Content starts
(** The handler's answer on a cross-count request for a resolved stock. *)
Lemma cross_branch_result (db : DB) (req : SignalReq) (st : Stock) (s e : Z) :
  truthy_str (sq_stock req) && truthy_str (start_date req) && truthy_str (end_date req) = true ->
  find_stock_by_name db (opt_str (sq_stock req)) "ALL" = Some st ->
  parse_date (opt_str (start_date req)) = inr s ->
  parse_date (opt_str (end_date req)) = inr e ->
  signal_query db req =
  inr (if (List.length (cross_rows db st s e) <? 2)%nat then CrossCount 0 0
       else CrossCount (count_pairs golden_step (cross_rows db st s e))
                       (count_pairs dead_step (cross_rows db st s e))).
Proof.
  intros Htr Hfind Hs He.
  unfold signal_query, signal_query_body; rewrite Htr, orb_true_r.
  unfold cross_count_branch; rewrite Htr; cbn [negb].
  rewrite Hfind, Hs, He.
  destruct (List.length (cross_rows db st s e) <? 2)%nat; [reflexivity|].
  rewrite cross_counts_spec; reflexivity.
Qed.

Lemma filter_disjoint_length {X : Type} (P Q : X -> bool) (l : list X) :
  (forall x, P x = true -> Q x = false) ->
  (List.length (filter P l) + List.length (filter Q l) <= List.length l)%nat.
Proof.
  intros HPQ; induction l as [|x xs IH]; simpl; [lia|].
  destruct (P x) eqn:HP; [rewrite (HPQ x HP)|destruct (Q x)]; simpl; lia.
Qed.

Lemma count_pairs_bound (l : list TechnicalIndicator) :
  (count_pairs golden_step l + count_pairs dead_step l <= List.length l - 1)%nat.
Proof.
  unfold count_pairs.
  eapply Nat.le_trans.
  - apply filter_disjoint_length; intros [a b]; apply golden_not_dead.
  - rewrite length_combine; destruct l as [|t ts]; [reflexivity|].
    cbn [tl List.length]; rewrite Nat.min_r by lia; lia.
Qed.

(** C1: for a resolved stock and a date range, the cross-count evaluator
    works on the stock's indicator rows of the range with both MA5 and MA20
    present, in ascending date order; it reports zero counts when fewer than
    two such rows exist, and otherwise counts the adjacent pairs with
    MA5 <= MA20 before and MA5 > MA20 after (golden) and those with
    MA5 >= MA20 before and MA5 < MA20 after (dead); a series crossing above
    twice and below once gives 2 and 1. *)
Theorem C1_cross_count_evaluator (db : DB) (req : SignalReq) (st : Stock) (s e : Z) :
  truthy_str (sq_stock req) && truthy_str (start_date req) && truthy_str (end_date req) = true ->
  find_stock_by_name db (opt_str (sq_stock req)) "ALL" = Some st ->
  parse_date (opt_str (start_date req)) = inr s ->
  parse_date (opt_str (end_date req)) = inr e ->
  let qs := cross_rows db st s e in
  Sorted (fun a b => ti_date a <= ti_date b) qs /\
  (forall t, In t qs <->
     In t (technical_indicators db) /\ ti_stock_id t = stock_id st /\
     s <= ti_date t <= e /\ ma5 t <> None /\ ma20 t <> None) /\
  (forall a b, golden_step a b = true <->
     (mav (ma5 a) <= mav (ma20 a))%Q /\ (mav (ma20 b) < mav (ma5 b))%Q) /\
  (forall a b, dead_step a b = true <->
     (mav (ma20 a) <= mav (ma5 a))%Q /\ (mav (ma5 b) < mav (ma20 b))%Q) /\
  signal_query db req =
    inr (if (List.length qs <? 2)%nat then CrossCount 0 0
         else CrossCount (count_pairs golden_step qs) (count_pairs dead_step qs)) /\
  signal_query cross_db cross_req = inr (CrossCount 2 1).
Proof.
  intros Htr Hfind Hs He qs.
  split; [apply cross_rows_sorted|].
  split; [intros t; apply cross_rows_In|].
  split; [apply golden_step_iff|].
  split; [apply dead_step_iff|].
  split; [apply (cross_branch_result db req st s e Htr Hfind Hs He)|].
  vm_compute; reflexivity.
Qed.

Lemma C1_witness :
  truthy_str (sq_stock cross_req) && truthy_str (start_date cross_req)
    && truthy_str (end_date cross_req) = true /\
  find_stock_by_name cross_db (opt_str (sq_stock cross_req)) "ALL" = Some samsung /\
  parse_date (opt_str (start_date cross_req)) = inr (june 1) /\
  parse_date (opt_str (end_date cross_req)) = inr (june 30) /\
  signal_query cross_db cross_req =
    inr (if (List.length (cross_rows cross_db samsung (june 1) (june 30)) <? 2)%nat
         then CrossCount 0 0
         else CrossCount (count_pairs golden_step (cross_rows cross_db samsung (june 1) (june 30)))
                         (count_pairs dead_step (cross_rows cross_db samsung (june 1) (june 30)))).
Proof.
  assert (H1 : truthy_str (sq_stock cross_req) && truthy_str (start_date cross_req)
                 && truthy_str (end_date cross_req) = true) by reflexivity.
  assert (H2 : find_stock_by_name cross_db (opt_str (sq_stock cross_req)) "ALL" = Some samsung)
    by (vm_compute; reflexivity).
  assert (H3 : parse_date (opt_str (start_date cross_req)) = inr (june 1))
    by (vm_compute; reflexivity).
  assert (H4 : parse_date (opt_str (end_date cross_req)) = inr (june 30))
    by (vm_compute; reflexivity).
  split; [exact H1|split; [exact H2|split; [exact H3|split; [exact H4|]]]].
  exact (proj1 (proj2 (proj2 (proj2 (proj2
           (C1_cross_count_evaluator cross_db cross_req samsung (june 1) (june 30)
              H1 H2 H3 H4)))))).
Defined.
(** A value read from an option object whose type the code tests at run time. *)
Inductive scalar :=
| JsUndefined
| JsNull
| JsBoolean (b : bool)
| JsNumber (n : number)
| JsString (s : string).

Definition of_Z (z : Z) : scalar := JsNumber (Fin (inject_Z z)).

(** [Number.isFinite] *)
Definition is_finite (n : number) : bool :=
  match n with Fin _ => true | _ => false end.

(** [Number.isInteger(v)], with the integer. *)
Definition as_integer (v : scalar) : option Z :=
  match v with
  | JsNumber (Fin q) => if Qeq_bool (inject_Z (Qfloor q)) q then Some (Qfloor q) else None
  | _ => None
  end.

Definition MAX_SAFE_INTEGER : Z := 9007199254740991.

Definition is_safe_Z (z : Z) : bool := Z.abs z <=? MAX_SAFE_INTEGER.

(** [Number.isSafeInteger(v)], with the integer. *)
Definition as_safe_integer (v : scalar) : option Z :=
  match as_integer v with
  | Some z => if is_safe_Z z then Some z else None
  | None => None
  end.

Lemma as_integer_of_Z z : as_integer (of_Z z) = Some z.
Proof.
  cbn -[Qeq_bool inject_Z Qfloor]. rewrite Qfloor_Z.
  assert (Qeq_bool (inject_Z z) (inject_Z z) = true) as ->; [|done].
  by apply Qeq_bool_iff.
Qed.

(** ** Strings

    A string stands for a JavaScript string whose code units are all below
    256 (an [ascii] is one such code unit). *)

(** The code units [String.prototype.trim] removes: TAB, LF, VT, FF, CR,
    SPACE and NO-BREAK SPACE. *)
Definition is_js_space (c : ascii) : bool :=
  let n := N_of_ascii c in
  (9 <=? n)%N && (n <=? 13)%N || (n =? 32)%N || (n =? 160)%N.

Fixpoint trim_start (s : string) : string :=
  match s with
  | EmptyString => EmptyString
  | String c s' => if is_js_space c then trim_start s' else s
  end.

Fixpoint trim_end (s : string) : string :=
  match s with
  | EmptyString => EmptyString
  | String c s' =>
      match trim_end s' with
      | EmptyString => if is_js_space c then EmptyString else String c EmptyString
      | t => String c t
      end
  end.

(** [s.trim()] *)
Definition js_trim (s : string) : string := trim_end (trim_start s).

(** [s.startsWith(p)] *)
Definition starts_with (p s : string) : bool := String.prefix p s.

(** [s.toLowerCase()] on the ASCII letters. *)
Definition lower_ascii (c : ascii) : ascii :=
  let n := N_of_ascii c in
  if ((65 <=? n) && (n <=? 90))%N then ascii_of_N (n + 32) else c.

Definition upper_ascii (c : ascii) : ascii :=
  let n := N_of_ascii c in
  if ((97 <=? n) && (n <=? 122))%N then ascii_of_N (n - 32) else c.

Fixpoint string_map (f : ascii -> ascii) (s : string) : string :=
  match s with
  | EmptyString => EmptyString
  | String c s' => String (f c) (string_map f s')
  end.

Lemma trim_end_idemp s : trim_end (trim_end s) = trim_end s.
Proof.
  induction s as [|c s IH]; [done|]. cbn.
  destruct (trim_end s) as [|c' t] eqn:Ht.
  - destruct (is_js_space c) eqn:Hc; [done|]. cbn. by rewrite Hc.
  - cbn in IH |- *. by rewrite IH.
Qed.

Lemma trim_start_trim_end s : trim_start s = s -> trim_start (trim_end s) = trim_end s.
Proof.
  destruct s as [|c s]; [done|]. cbn. destruct (is_js_space c) eqn:Hc.
  - intros H. exfalso.
    assert (String.length (trim_start s) <= String.length s)%nat as Hl.
    { clear. induction s as [|d s IH]; [done|]. cbn. destruct (is_js_space d); cbn; lia. }
    rewrite H in Hl. cbn in Hl. lia.
  - intros _. destruct (trim_end s); cbn; by rewrite Hc.
Qed.

Lemma trim_start_idemp s : trim_start (trim_start s) = trim_start s.
Proof.
  induction s as [|c s IH]; [done|]. cbn. destruct (is_js_space c) eqn:Hc; [done|].
  cbn. by rewrite Hc.
Qed.

Lemma js_trim_idemp s : js_trim (js_trim s) = js_trim s.
Proof.
  unfold js_trim. rewrite trim_start_trim_end by apply trim_start_idemp.
  apply trim_end_idemp.
Qed.

(** Every character of the string is one of [P]. *)
Fixpoint all_chars (P : ascii -> bool) (s : string) : bool :=
  match s with EmptyString => true | String c s' => P c && all_chars P s' end.

Lemma all_chars_app P s t : all_chars P (s +:+ t) = all_chars P s && all_chars P t.
Proof.
  induction s as [|c s IH]; [done|]. change (String c s +:+ t) with (String c (s +:+ t)).
  cbn. rewrite IH. by rewrite andb_assoc.
Qed.

Lemma all_chars_mono (P Q : ascii -> bool) s : (forall c, P c = true -> Q c = true) ->
  all_chars P s = true -> all_chars Q s = true.
Proof.
  intros H. induction s as [|c s IH]; [done|]. cbn. intros [Hc Hs]%andb_prop.
  by rewrite (H c Hc), IH.
Qed.

Lemma trim_end_all_chars (P : ascii -> bool) s : (forall c, P c = true -> is_js_space c = false) ->
  all_chars P s = true -> trim_end s = s.
Proof.
  intros H. induction s as [|c s IH]; [done|]. cbn [all_chars trim_end]. intros [Hc Hs]%andb_prop.
  rewrite IH by done. destruct s; [|done]. by rewrite (H c Hc).
Qed.

Lemma trim_all_chars (P : ascii -> bool) s : (forall c, P c = true -> is_js_space c = false) ->
  all_chars P s = true -> js_trim s = s.
Proof.
  intros H Hs. unfold js_trim. assert (trim_start s = s) as ->; [|by eapply trim_end_all_chars].
  destruct s as [|c s]; [done|]. cbn in Hs |- *. apply andb_prop in Hs as [Hc _]. by rewrite (H c Hc).
Qed.

(** ** Concatenation and search *)

Lemma append_cons c s t : String c s +:+ t = String c (s +:+ t).
Proof. done. Qed.

Lemma append_nil_l t : "" +:+ t = t.
Proof. done. Qed.

Lemma append_assoc s t u : (s +:+ t) +:+ u = s +:+ t +:+ u.
Proof. induction s as [|c s IH]; [done|]. by rewrite !append_cons, IH. Qed.

Lemma append_nil_r s : s +:+ "" = s.
Proof. induction s as [|c s IH]; [done|]. by rewrite append_cons, IH. Qed.

Lemma length_append s t : String.length (s +:+ t) = (String.length s + String.length t)%nat.
Proof. induction s as [|c s IH]; [done|]. rewrite append_cons. cbn. lia. Qed.

Definition LF : ascii := "010"%char.
Definition CR : ascii := "013"%char.
Definition CRLF : string := String CR (String LF "").

(** [s.indexOf(c)]: what precedes and what follows the first occurrence. *)
Fixpoint break_at (c : ascii) (s : string) : option (string * string) :=
  match s with
  | EmptyString => None
  | String d s' =>
      if decide (d = c) then Some ("", s') else (fun p => (String d p.1, p.2)) <$> break_at c s'
  end.

Definition has_char (c : ascii) (s : string) : bool :=
  match break_at c s with Some _ => true | None => false end.

Lemma break_at_cons c d s :
  break_at c (String d s) =
  if decide (d = c) then Some ("", s) else (fun p => (String d p.1, p.2)) <$> break_at c s.
Proof. done. Qed.

Lemma has_char_cons c d s :
  has_char c (String d s) = bool_decide (d = c) || has_char c s.
Proof.
  unfold has_char. rewrite break_at_cons. destruct (decide (d = c)) as [->|Hd].
  - by rewrite bool_decide_eq_true_2.
  - rewrite bool_decide_eq_false_2 by done. by destruct (break_at c s).
Qed.

Lemma has_char_app c s t : has_char c (s +:+ t) = has_char c s || has_char c t.
Proof.
  induction s as [|d s IH]; [done|].
  rewrite append_cons, !has_char_cons, IH. by destruct (bool_decide _).
Qed.

Lemma break_at_app c s t : has_char c s = false -> break_at c (s +:+ String c t) = Some (s, t).
Proof.
  induction s as [|d s IH].
  - intros _. change ("" +:+ String c t) with (String c t). rewrite break_at_cons.
    by destruct (decide (c = c)).
  - rewrite has_char_cons, append_cons, break_at_cons. intros [Hd Hs]%orb_false_iff.
    apply bool_decide_eq_false in Hd. destruct (decide (d = c)); [done|]. by rewrite IH.
Qed.

(** A text that ends in a character that stays is not trimmed at its end. *)
Lemma trim_end_last s c : is_js_space c = false -> trim_end (s +:+ String c "") = s +:+ String c "".
Proof.
  intros Hc. induction s as [|d s IH].
  - rewrite append_nil_l. cbn [trim_end]. by rewrite Hc.
  - rewrite append_cons. cbn [trim_end]. rewrite IH. by destruct s.
Qed.

Lemma break_at_split c s before rest : break_at c s = Some (before, rest) ->
  s = before +:+ String c rest /\ has_char c before = false.
Proof.
  revert before. induction s as [|d s IH]; intros before; [done|]. rewrite break_at_cons.
  case_decide as Hd.
  - intros [= <- <-]. by subst.
  - destruct (break_at c s) as [[b r]|] eqn:Hb; [|done]. cbn. intros [= <- <-].
    destruct (IH b eq_refl) as [-> Hno]. split; [done|].
    by rewrite has_char_cons, Hno, bool_decide_eq_false_2.
Qed.
(* ===== verification/Sql.v ===== *)
(** * What the stores use of a SQL result: filters, [ORDER BY] and [LIMIT 1]

    A result set is a list of rows. [WHERE] is a filter by a boolean condition,
    [ORDER BY a, b] a sort by a total preorder built from the columns, [LIMIT 1]
    the head. The order in which the engine scans a table is a parameter
    ([scan_order]) of the components that use it. *)

From stdpp Require Import base gmap list sorting.
From Stdlib Require Import ZArith QArith.
From S2P Require Import Prelude.
Open Scope Z_scope.

(** Order by a column, and by a second one where the first is equal. *)
Definition by_key {A B} (R : relation B) (f : A -> B) : relation A := fun a b => R (f a) (f b).

Definition then_by {A} (R S : relation A) : relation A := fun a b => R a b /\ (R b a -> S a b).

Section orders.
Context {A : Type}.

#[export] Instance by_key_dec {B} (R : relation B) (f : A -> B) `{!RelDecision R} :
  RelDecision (by_key R f).
Proof. intros a b. unfold by_key. apply _. Defined.

#[export] Instance by_key_total {B} (R : relation B) (f : A -> B) `{!Total R} :
  Total (by_key R f).
Proof. intros a b. unfold by_key. apply total. done. Qed.

#[export] Instance by_key_trans {B} (R : relation B) (f : A -> B) `{!Transitive R} :
  Transitive (by_key R f).
Proof. intros a b c. unfold by_key. apply transitivity. Qed.

#[export] Instance then_by_dec (R S : relation A) `{!RelDecision R, !RelDecision S} :
  RelDecision (then_by R S).
Proof. intros a b. unfold then_by. apply _. Defined.

#[export] Instance then_by_total (R S : relation A) `{!RelDecision R, !Total R, !Total S} :
  Total (then_by R S).
Proof.
  intros a b. unfold then_by. destruct (total R a b) as [H|H], (total S a b) as [H1|H1];
    destruct (decide (R a b)), (decide (R b a)); tauto.
Qed.

#[export] Instance then_by_trans (R S : relation A) `{!Transitive R, !Transitive S} :
  Transitive (then_by R S).
Proof.
  intros a b c [Hab Hab'] [Hbc Hbc']. split; [by transitivity b|].
  intros Hca. transitivity b; [apply Hab'|apply Hbc'].
  - by transitivity c.
  - by transitivity a.
Qed.
End orders.

#[export] Instance Qle_dec : RelDecision Qle.
Proof. intros a b. destruct (Qlt_le_dec b a); [right; by apply Qlt_not_le | left; done]. Defined.
#[export] Instance Qge_dec : RelDecision (flip Qle).
Proof. intros a b. apply Qle_dec. Defined.
#[export] Instance Qge_total : Total (flip Qle).
Proof. intros a b. unfold flip. destruct (Q_dec a b) as [[H|H]|H].
  - right. by apply Qlt_le_weak.
  - left. by apply Qlt_le_weak.
  - right. rewrite H. apply Qle_refl.
Qed.
#[export] Instance Qge_trans : Transitive (flip Qle).
Proof. intros a b c H1 H2. unfold flip in *. by apply Qle_trans with b. Qed.

(** [SELECT … ORDER BY R LIMIT 1] *)
Definition first_by {A} (R : relation A) `{!RelDecision R} (rows : list A) : option A :=
  head (merge_sort R rows).

Section first_by.
Context {A : Type} (R : relation A) `{!RelDecision R, !Total R, !Transitive R}.

Lemma first_by_Some rows x : first_by R rows = Some x ->
  x ∈ rows /\ Forall (fun y => y = x \/ R x y) rows.
Proof.
  unfold first_by. intros Hx.
  pose proof (StronglySorted_merge_sort R rows) as Hs.
  pose proof (merge_sort_Permutation R rows) as Hp.
  destruct (merge_sort R rows) as [|y ys]; [done|]. injection Hx as ->.
  split; [rewrite <- Hp; constructor|]. rewrite <- Hp.
  inversion Hs; subst. constructor; [by left|]. eapply Forall_impl; [done|]. by right.
Qed.

Lemma first_by_None rows : first_by R rows = None <-> rows = [].
Proof.
  unfold first_by. split; [|by intros ->]. intros Hx.
  pose proof (merge_sort_Permutation R rows) as Hp.
  destruct (merge_sort R rows); [|done]. by apply Permutation_nil_l in Hp.
Qed.

(** Where the order identifies a row, the result does not depend on the scan. *)
Lemma first_by_Permutation rows rows' : rows ≡ₚ rows' ->
  (forall x y, x ∈ rows -> y ∈ rows -> R x y -> R y x -> x = y) ->
  first_by R rows = first_by R rows'.
Proof.
  intros Hp Ha. destruct (first_by R rows) as [x|] eqn:Hx.
  - destruct (first_by R rows') as [y|] eqn:Hy.
    + apply first_by_Some in Hx as [Hx Hxl], Hy as [Hy Hyl]. f_equal.
      rewrite Forall_forall in Hxl, Hyl. rewrite <- Hp in Hy.
      destruct (Hxl y Hy) as [|Hxy]; [done|]. rewrite Hp in Hx.
      destruct (Hyl x Hx) as [|Hyx]; [done|]. apply Ha; try done. by rewrite Hp.
    + apply first_by_None in Hy. rewrite Hy in Hp. apply Permutation_nil_r in Hp. by subst.
  - apply first_by_None in Hx. subst. apply Permutation_nil_l in Hp. by subst.
Qed.
End first_by.

(** The order in which the engine returns the rows of a table when the query
    gives none: some enumeration of the rows. *)
Record scan_order (K A : Type) `{Countable K} := {
  scan : gmap K A -> list A;
  scan_rows : forall m, scan m ≡ₚ (map_to_list m).*2
}.
Arguments scan {K A _ _} s m.
Arguments scan_rows {K A _ _} s m.

#[program] Definition key_order {K A} `{Countable K} : scan_order K A :=
  {| scan := fun m => (map_to_list m).*2 |}.

Lemma elem_of_scan {K A} `{Countable K} (o : scan_order K A) m x :
  x ∈ scan o m <-> exists k, m !! k = Some x.
Proof.
  rewrite (scan_rows o m), list_elem_of_fmap. split.
  - intros ([k y] & -> & Hk%elem_of_map_to_list). eauto.
  - intros [k Hk]. exists (k, x). split; [done|]. by apply elem_of_map_to_list.
Qed.

(** ** Counting rows

    [SELECT COUNT( * ) … WHERE p]. *)
Definition count_where {K A} `{Countable K} (p : A -> bool) (m : gmap K A) : Z :=
  Z.of_nat (length (List.filter p (map_to_list m).*2)).

Section count_where.
Context {K : Type} `{Countable K}.

Lemma filter_Permutation {A} (p : A -> bool) l l' : l ≡ₚ l' -> List.filter p l ≡ₚ List.filter p l'.
Proof.
  induction 1 as [|x l l' _ IH|x y l|l l' l'' _ IH _ IH']; cbn; [done| | |by rewrite IH].
  - destruct (p x); [by constructor|done].
  - destruct (p x), (p y); try constructor; done.
Qed.

Lemma count_where_empty {A} (p : A -> bool) : count_where p (∅ : gmap K A) = 0.
Proof. unfold count_where. by rewrite map_to_list_empty. Qed.

Lemma count_where_insert_new {A} (p : A -> bool) (m : gmap K A) k v : m !! k = None ->
  count_where p (<[k := v]> m) = Z.b2z (p v) + count_where p m.
Proof.
  intros Hk. unfold count_where.
  assert ((map_to_list (<[k:=v]> m)).*2 ≡ₚ v :: (map_to_list m).*2) as Hp.
  { by rewrite (map_to_list_insert m k v Hk). }
  apply (filter_Permutation p) in Hp. rewrite Hp. cbn [List.filter].
  destruct (p v); cbn [length Z.b2z]; lia.
Qed.

Lemma count_where_insert {A} (p : A -> bool) (m : gmap K A) k v :
  count_where p (<[k := v]> m) =
    count_where p m + Z.b2z (p v) - from_option (Z.b2z ∘ p) 0 (m !! k).
Proof.
  destruct (m !! k) as [u|] eqn:Hk; cbn.
  - rewrite <- (insert_delete_id m k u Hk) at 2. rewrite <- (insert_delete_eq m k v).
    rewrite !count_where_insert_new by apply lookup_delete_eq. lia.
  - rewrite count_where_insert_new by done. lia.
Qed.

Lemma count_where_nonneg {A} (p : A -> bool) (m : gmap K A) : 0 <= count_where p m.
Proof. unfold count_where. lia. Qed.

Lemma count_where_pos {A} (p : A -> bool) (m : gmap K A) k v :
  m !! k = Some v -> p v = true -> 0 < count_where p m.
Proof.
  intros Hk Hp. rewrite <- (insert_delete_id m k v Hk).
  rewrite count_where_insert_new by apply lookup_delete_eq. rewrite Hp. cbn.
  pose proof (count_where_nonneg p (delete k m)). lia.
Qed.

Lemma count_where_zero {A} (p : A -> bool) (m : gmap K A) :
  (forall k v, m !! k = Some v -> p v = false) -> count_where p m = 0.
Proof.
  induction m as [|k v m Hk IH] using map_ind; intros Hp; [apply count_where_empty|].
  rewrite count_where_insert_new by done.
  rewrite (Hp k v) by apply lookup_insert_eq. rewrite IH; [done|].
  intros k' v' Hk'. apply (Hp k'). rewrite lookup_insert_ne by (intros ->; congruence). done.
Qed.

Lemma count_where_fmap {A B} (p : B -> bool) (f : A -> B) (m : gmap K A) :
  count_where p (f <$> m) = count_where (fun x => p (f x)) m.
Proof.
  induction m as [|k v m Hk IH] using map_ind.
  - rewrite fmap_empty. by rewrite !count_where_empty.
  - rewrite fmap_insert, !count_where_insert_new, IH; [done|done|].
    by rewrite lookup_fmap, Hk.
Qed.

Lemma count_where_ext {A} (p q : A -> bool) (m : gmap K A) :
  (forall x, p x = q x) -> count_where p m = count_where q m.
Proof. intros Hpq. unfold count_where. by rewrite (filter_ext p q Hpq). Qed.
End count_where.
Lemma ordinary_order_insert {A} k (v : A) l :
  k ∉ l.*1 -> ordinary_order l -> ordinary_order (obj_insert k v l).
Proof.
  induction l as [|[k' v'] l IH]; cbn.
  - intros _ _. split; [intros kv []%elem_of_nil | done].
  - intros [Hne Hk]%not_elem_of_cons [Hl Ho].
    destruct (enumerated_before k k') eqn:Hb; cbn.
    + split; [|done]. intros kv [->|Hkv]%elem_of_cons; cbn.
      * split; [done|]. by apply enumerated_before_asym.
      * apply Hl in Hkv as Hkv'. split.
        -- intros ->. apply Hk, list_elem_of_fmap. eauto.
        -- eapply enumerated_before_trans; [done|]. apply Hkv'.
    + split; [|by apply IH]. intros kv [->|Hkv]%elem_of_obj_insert; [done|]. by apply Hl.
Qed.

Lemma elem_of_obj_replace {A} k (v : A) l kv :
  kv ∈ obj_replace k v l -> kv.1 ∈ l.*1.
Proof.
  induction l as [|[k' v'] l IH]; cbn; [by intros []%elem_of_nil|].
  case_decide; intros [->|H']%elem_of_cons; cbn.
  - constructor.
  - constructor. apply list_elem_of_fmap. eauto.
  - constructor.
  - constructor. auto.
Qed.

Lemma ordinary_order_replace {A} k (v : A) l : ordinary_order l -> ordinary_order (obj_replace k v l).
Proof.
  induction l as [|[k' v'] l IH]; cbn; [done|]. intros [Hl Ho].
  case_decide; cbn; [done|]. split; [|by apply IH].
  intros kv Hkv%elem_of_obj_replace. apply list_elem_of_fmap in Hkv as (kv' & -> & H').
  by apply Hl.
Qed.

Lemma ordinary_order_assign {A} k (v : A) l : ordinary_order l -> ordinary_order (obj_assign k v l).
Proof.
  intros Hl. unfold obj_assign, obj_define. repeat case_decide; [done| |].
  - by apply ordinary_order_replace.
  - by apply ordinary_order_insert.
Qed.

Lemma ordinary_order_NoDup {A} (l : list (string * A)) : ordinary_order l -> NoDup l.*1.
Proof.
  induction l as [|[k v] l IH]; cbn; [constructor|]. intros [Hk Ho].
  constructor; [|by apply IH]. rewrite list_elem_of_fmap. intros (kv & Hkv & Hin).
  by apply (Hk kv Hin).
Qed.

(** What [JSON.parse] returns has numbers that are literals and objects an object
    can be, so that a second trip through text changes nothing. *)
Definition parsed_json (v : json) : Prop := valid_json v /\ ordinary v.

Definition parsed_members (l : list (string * json)) : Prop :=
  ordinary_order l /\ Forall (fun kv => parsed_json kv.2) l.

Lemma ordinary_order_define {A} k (v : A) l : ordinary_order l -> ordinary_order (obj_define k v l).
Proof.
  intros Ho. unfold obj_define. case_decide;
    [by apply ordinary_order_replace | by apply ordinary_order_insert].
Qed.

(** The order depends on the names alone, and is decidable. *)
Fixpoint names_ordered (names : list string) : bool :=
  match names with
  | [] => true
  | k :: names => forallb (fun k' => negb (k =? k')%string && negb (enumerated_before k' k)) names && names_ordered names
  end.

Lemma ordinary_order_names {A} (l : list (string * A)) : names_ordered l.*1 = true -> ordinary_order l.
Proof.
  induction l as [|[k v] l IH]; [done|]. cbn. intros [Hk Hl]%andb_prop. split; [|by apply IH].
  intros [k' v'] Hin. rewrite forallb_forall in Hk. specialize (Hk k').
  rewrite <- list_elem_of_In in Hk. specialize (Hk (list_elem_of_fmap_2 fst l _ Hin)).
  apply andb_prop in Hk as [Hne Hb]. apply negb_true_iff in Hne, Hb. cbn. split; [|done].
  intros ->. by rewrite String.eqb_refl in Hne.
Qed.

Lemma parsed_define k v l : parsed_members l -> parsed_json v -> parsed_members (obj_define k v l).
Proof.
  intros [Ho Hl] Hv. split; [by apply ordinary_order_define|].
  rewrite Forall_forall in Hl |- *. intros kv Hkv.
  unfold obj_define in Hkv. case_decide.
  - clear -Hl Hkv Hv. induction l as [|[k' v'] l IH]; cbn in Hkv; [by apply elem_of_nil in Hkv|].
    case_decide; apply elem_of_cons in Hkv as [->|Hkv]; try done.
    + apply Hl. by constructor.
    + apply Hl. constructor.
    + apply IH; [|done]. intros kv' Hin. apply Hl. by constructor.
  - apply elem_of_obj_insert in Hkv as [->|Hkv]; [done|by apply Hl].
Qed.

Lemma parsed_arr l : Forall parsed_json l -> parsed_json (JArr l).
Proof. intros Hl. split; constructor; eapply Forall_impl; try done; by intros v []. Qed.

Lemma parsed_obj l : parsed_members l -> parsed_json (JObj l).
Proof.
  intros [Ho Hl]. split; constructor; try done; eapply Forall_impl; try done; by intros kv [].
Qed.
Content ends
_WORK REQUIRED_
Pull out all lines containing the word "that" from the entries above.

_RESPONSE BELOW_
(** A text that ends in a character that stays is not trimmed at its end. *)
    ([scan_order]) of the components that use it. *)
(** What [JSON.parse] returns has numbers that are literals and objects an object
    can be, so that a second trip through text changes nothing. *)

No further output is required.